Aktuell erfüllten beispielsweise nur die Hälfte aller Kliniken mit mehr als 600 Betten und 25 Prozent der kleineren Häuser die vorgeschriebenen Mindestmengen, um Ösophagusresektionen anbieten zu dürfen, sagte der Solinger Chefarzt. Dies werde auf lange Sicht zu einer Umverteilung auf Patientenebene führen.
Aktuell gebe es allerdings noch Schlupflöcher, mit denen chirurgische Kliniken die MVV umgehen könnten: „Es gibt Übergangsfristen, wenn eine Klinik die Gründung eines Zentrums plant. Gleiches gilt, wenn der Chefarzt wechselt“, verriet Meyer. Auch die geschickte ICD- oder OPS-Kodierung von Eingriffen könne einer Klinik helfen, die vorgeschriebenen Mindestmengen zu erfüllen. Neben der Nachwuchsförderung gilt auch die Delegation von Leistungen an nicht-ärztliches Personal als probates Mittel, um trotz begrenzter ärztlicher Ressourcen eine gute Patientenversorgung aufrechtzuerhalten.
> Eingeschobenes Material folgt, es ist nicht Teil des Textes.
(* ===== verification/Pipeline.v ===== *)
(** * The pipeline ([broker/internal/pipeline/{pipeline,metrics}.go])

    The broker's core as functions on its state: the dispatch queue, the
    counters and the two logs ([Pipeline]), and the world they act on, file
    system, request counter and processes ([World]).  [HandleRaw],
    [evaluate] and [drainOverflow] are the whole handlers of the source. *)
From Stdlib Require Import ZArith Lia.
From Stdlib Require Import Strings.Byte Strings.String.
From stdpp Require Import base list gmap.
From S2P Require Import Prelude GoStrings Events Triage GoIO AppendLog Hunter.
#[local] Open Scope Z_scope.
#[local] Open Scope go_scope.

Module pipeline.

(** ** Counters ([metrics.go]): [atomic.Uint64] *)

Record Metrics := mkMetrics {
  EventsTotal : Z;
  SuspiciousTotal : Z;
  QueueOverflows : Z;
  HunterErrors : Z;
  EventsLost : Z;
  ActionsKill : Z;
  DecodeErrors : Z;
  OverflowReplays : Z
}.

Definition zero_metrics : Metrics := mkMetrics 0 0 0 0 0 0 0 0.

(** [Add] on each counter. *)
Definition add_total (n : Z) (m : Metrics) : Metrics :=
  mkMetrics (wrapU 64 (EventsTotal m + n)) (SuspiciousTotal m) (QueueOverflows m)
    (HunterErrors m) (EventsLost m) (ActionsKill m) (DecodeErrors m) (OverflowReplays m).
Definition add_suspicious (n : Z) (m : Metrics) : Metrics :=
  mkMetrics (EventsTotal m) (wrapU 64 (SuspiciousTotal m + n)) (QueueOverflows m)
    (HunterErrors m) (EventsLost m) (ActionsKill m) (DecodeErrors m) (OverflowReplays m).
Definition add_overflows (n : Z) (m : Metrics) : Metrics :=
  mkMetrics (EventsTotal m) (SuspiciousTotal m) (wrapU 64 (QueueOverflows m + n))
    (HunterErrors m) (EventsLost m) (ActionsKill m) (DecodeErrors m) (OverflowReplays m).
Definition add_hunter_errors (n : Z) (m : Metrics) : Metrics :=
  mkMetrics (EventsTotal m) (SuspiciousTotal m) (QueueOverflows m)
    (wrapU 64 (HunterErrors m + n)) (EventsLost m) (ActionsKill m) (DecodeErrors m)
    (OverflowReplays m).
Definition add_lost (n : Z) (m : Metrics) : Metrics :=
  mkMetrics (EventsTotal m) (SuspiciousTotal m) (QueueOverflows m) (HunterErrors m)
    (wrapU 64 (EventsLost m + n)) (ActionsKill m) (DecodeErrors m) (OverflowReplays m).
Definition add_kills (n : Z) (m : Metrics) : Metrics :=
  mkMetrics (EventsTotal m) (SuspiciousTotal m) (QueueOverflows m) (HunterErrors m)
    (EventsLost m) (wrapU 64 (ActionsKill m + n)) (DecodeErrors m) (OverflowReplays m).
Definition add_decode_errors (n : Z) (m : Metrics) : Metrics :=
  mkMetrics (EventsTotal m) (SuspiciousTotal m) (QueueOverflows m) (HunterErrors m)
    (EventsLost m) (ActionsKill m) (wrapU 64 (DecodeErrors m + n)) (OverflowReplays m).
Definition add_replays (n : Z) (m : Metrics) : Metrics :=
  mkMetrics (EventsTotal m) (SuspiciousTotal m) (QueueOverflows m) (HunterErrors m)
    (EventsLost m) (ActionsKill m) (DecodeErrors m) (wrapU 64 (OverflowReplays m + n)).

(** ** State *)

Record Config := mkConfig {
  HunterClient : hunter.Client;
  QueueSize : Z;
  Workers : Z;
  OverflowPath : gostring;
  AuditPath : gostring;
  ReplayEvery : Z
}.

Record Pipeline := mkPipeline {
  cfg : Config;
  queue : list Event;
  metrics : Metrics;
  audit : appendLog;
  overflow : appendLog
}.

Record World := mkWorld {
  w_fs : FS;
  w_requests : nat;
  w_procs : hunter.procs
}.

Definition second : Z := 1000000000.

Definition set_queue (q : list Event) (p : Pipeline) : Pipeline :=
  mkPipeline (cfg p) q (metrics p) (audit p) (overflow p).
Definition count (f : Metrics -> Metrics) (p : Pipeline) : Pipeline :=
  mkPipeline (cfg p) (queue p) (f (metrics p)) (audit p) (overflow p).
Definition set_audit (a : appendLog) (p : Pipeline) : Pipeline :=
  mkPipeline (cfg p) (queue p) (metrics p) a (overflow p).
Definition set_overflow (a : appendLog) (p : Pipeline) : Pipeline :=
  mkPipeline (cfg p) (queue p) (metrics p) (audit p) a.
Definition set_fs (fs : FS) (w : World) : World := mkWorld fs (w_requests w) (w_procs w).
Definition set_requests (k : nat) (w : World) : World := mkWorld (w_fs w) k (w_procs w).
Definition set_procs (ps : hunter.procs) (w : World) : World := mkWorld (w_fs w) (w_requests w) ps.

(** The map [MetricsHandler] builds: the counters and two gauges. *)
Definition metrics_map (p : Pipeline) : list (string * Z) :=
  [("events_total", EventsTotal (metrics p));
   ("suspicious_total", SuspiciousTotal (metrics p));
   ("queue_overflows", QueueOverflows (metrics p));
   ("hunter_errors", HunterErrors (metrics p));
   ("events_lost", EventsLost (metrics p));
   ("actions_kill", ActionsKill (metrics p));
   ("decode_errors", DecodeErrors (metrics p));
   ("overflow_replays", OverflowReplays (metrics p));
   ("queue_depth", wrapU 64 (Z.of_nat (length (queue p))));
   ("queue_capacity", wrapU 64 (QueueSize (cfg p)))]%string.

Section handlers.
Context `{EventCodec} (decode_verdict : list byte -> option hunter.Verdict).
Context (faults : nat -> fault) (net : nat -> hunter.exchange).
Context (allowed : Z -> bool).

(** [New]: opens both logs; [make(chan, n)] panics on a negative size. *)
Definition New (c : Config) (fs : FS) : go_result ioerr Pipeline * FS :=
  let c := if ReplayEvery c <=? 0
           then mkConfig (HunterClient c) (QueueSize c) (Workers c) (OverflowPath c)
                  (AuditPath c) (30 * second)
           else c in
  match newAppendLog faults (AuditPath c) fs with
  | (Err e, fs) => (Err e, fs)
  | (Panic, fs) => (Panic, fs)
  | (Ok au, fs) =>
      match newAppendLog faults (OverflowPath c) fs with
      | (Err e, fs) => let '(_, _, fs) := AppendLog.Close faults au fs in (Err e, fs)
      | (Panic, fs) => (Panic, fs)
      | (Ok ov, fs) =>
          if QueueSize c <? 0 then (Panic, fs)
          else (Ok (mkPipeline c [] zero_metrics au ov), fs)
      end
  end.

(** [Close], once the threads have stopped: both logs are flushed and
    closed; the overflow log's error is returned. *)
Definition Close (p : Pipeline) (w : World) : go_result ioerr unit * Pipeline * World :=
  let '(_, a, fs) := AppendLog.Close faults (audit p) (w_fs w) in
  let '(r, o, fs) := AppendLog.Close faults (overflow p) fs in
  (r, mkPipeline (cfg p) (queue p) (metrics p) a o, set_fs fs w).

(** Appending to a log of the pipeline. *)
Definition append_audit (ev : Event) (p : Pipeline) (w : World)
    : go_result ioerr unit * Pipeline * World :=
  let '(r, a, fs) := Append faults ev (audit p) (w_fs w) in
  (r, set_audit a p, set_fs fs w).

Definition append_overflow (ev : Event) (p : Pipeline) (w : World)
    : go_result ioerr unit * Pipeline * World :=
  let '(r, a, fs) := Append faults ev (overflow p) (w_fs w) in
  (r, set_overflow a p, set_fs fs w).

(** Spilling an event: a failed append is counted as a loss. *)
Definition spill (ev : Event) (p : Pipeline) (w : World) : Pipeline * World :=
  match append_overflow ev p w with
  | (Ok _, p, w) => (p, w)
  | (_, p, w) => (count (add_lost 1) p, w)
  end.

(** The non-blocking send: there is room, or a worker is waiting on the
    empty queue ([waiting]) and takes the event at once. *)
Definition has_room (waiting : bool) (p : Pipeline) : bool :=
  (Z.of_nat (length (queue p)) <? QueueSize (cfg p)) || (waiting && bool_decide (queue p = [])).

(** The send or, when the queue is full, the spill. *)
Definition dispatch (waiting : bool) (ev : Event) (p : Pipeline) (w : World) : Pipeline * World :=
  if has_room waiting p then (set_queue (queue p ++ [ev]) p, w)
  else spill ev (count (add_overflows 1) p) w.

Definition HandleRaw (boot : Z) (waiting : bool) (raw : list byte) (p : Pipeline) (w : World)
    : go_result Empty_set (Pipeline * World) :=
  match events.Decode boot raw with
  | Panic => Panic
  | Err _ => Ok (count (add_decode_errors 1) p, w)
  | Ok ev =>
      let p := count (add_total 1) p in
      let '(_, p, w) := append_audit ev p w in
      sus <-- triage.IsSuspicious ev ;;;
      if negb sus then Ok (p, w)
      else Ok (dispatch waiting ev (count (add_suspicious 1) p) w)
  end.

(** The response to a verdict; [later] is what other processes do between
    the comm check and the signal. *)
Definition respond (later : hunter.procs -> hunter.procs) (ev : Event) (w : World) : World :=
  match hunter.KillProcess allowed (events.PID ev) (events.Comm ev)
          (w_procs w) (later (w_procs w)) with
  | Ok ps => set_procs ps w
  | _ => set_procs (later (w_procs w)) w
  end.

(** [evaluate]: one event off the queue. *)
Definition evaluate (later : hunter.procs -> hunter.procs) (ev : Event)
    (p : Pipeline) (w : World) : Pipeline * World :=
  let r := hunter.Evaluate decode_verdict net (HunterClient (cfg p)) ev (w_requests w) in
  let w := set_requests (hunter.ev_requests r) w in
  match hunter.ev_result r with
  | Ok v =>
      if bool_decide (hunter.Action v <> hunter.ActionKill) then (p, w)
      else (count (add_kills 1) p, respond later ev w)
  | _ => spill ev (count (add_hunter_errors 1) p) w
  end.

(** The loop of [drainOverflow] over the rotated file's bytes, with the
    [replayed] and [respilled] locals; [fuel] bounds its turns. *)
Fixpoint drain_loop (fuel : nat) (s : list byte) (replayed respilled : Z)
    (p : Pipeline) (w : World) : Z * Z * Pipeline * World :=
  match fuel with
  | O => (replayed, respilled, p, w)
  | S fuel' =>
      match next s with
      | None => (replayed, respilled, p, w)
      | Some (ev, rest) =>
          let r := hunter.Evaluate decode_verdict net (HunterClient (cfg p)) ev (w_requests w) in
          let w := set_requests (hunter.ev_requests r) w in
          match hunter.ev_result r with
          | Ok _ => drain_loop fuel' rest (replayed + 1) respilled p w
          | _ =>
              let '(p, w) := spill ev p w in
              drain_loop fuel' rest replayed (respilled + 1) p w
          end
      end
  end.

Definition drainOverflow (p : Pipeline) (w : World) : Pipeline * World :=
  match rotate faults (overflow p) (w_fs w) with
  | (Ok rotated, a, fs) =>
      let p := set_overflow a p in
      let w := set_fs fs w in
      if bool_decide (rotated = []) then (p, w)
      else
        match OpenRead faults rotated (w_fs w) with
        | (Ok s, fs) =>
            let '(replayed, respilled, p, w) := drain_loop (length s) s 0 0 p (set_fs fs w) in
            let p := if 0 <? replayed + respilled
                     then count (add_replays (wrapU 64 replayed)) p else p in
            (p, set_fs (Remove faults rotated (w_fs w)) w)
        | (_, fs) => (p, set_fs (Remove faults rotated fs) (set_fs fs w))
        end
  | (_, a, fs) => (set_overflow a p, set_fs fs w)
  end.

End handlers.

End pipeline.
Zwischen Delegation und Substitution
Der DGCH-Generalsekretär Prof. Hartwig Bauer legte dabei Wert auf die Differenzierung zwischen der Delegation und der Substitution von Leistungen: „Bei der Delegation bleibt die Verantwortung beim Arzt, bei der Substitution tragen die Mitarbeiter aus Assistenz, Pflege und anderen Heilberufen die Verantwortung.“ Die DGCH spreche sich klar gegen eine Substitution ärztlicher Leistungen aus. Die Delegation vorbereitender und patientenferner Tätigkeiten wie die Dokumentation oder DRG-Codierung von Leistungen hingegen könne Chirurgen enorm entlasten. „In den 1980er-Jahren wurden aufgrund des Pflegenotstands viele originär pflegerische Aufgaben in den ärztlichen Tätigkeitsbereich geschoben“, erläuterte Bauer. Dies gelte es angesichts des heutigen Ärztemangels wieder zurückzudrehen.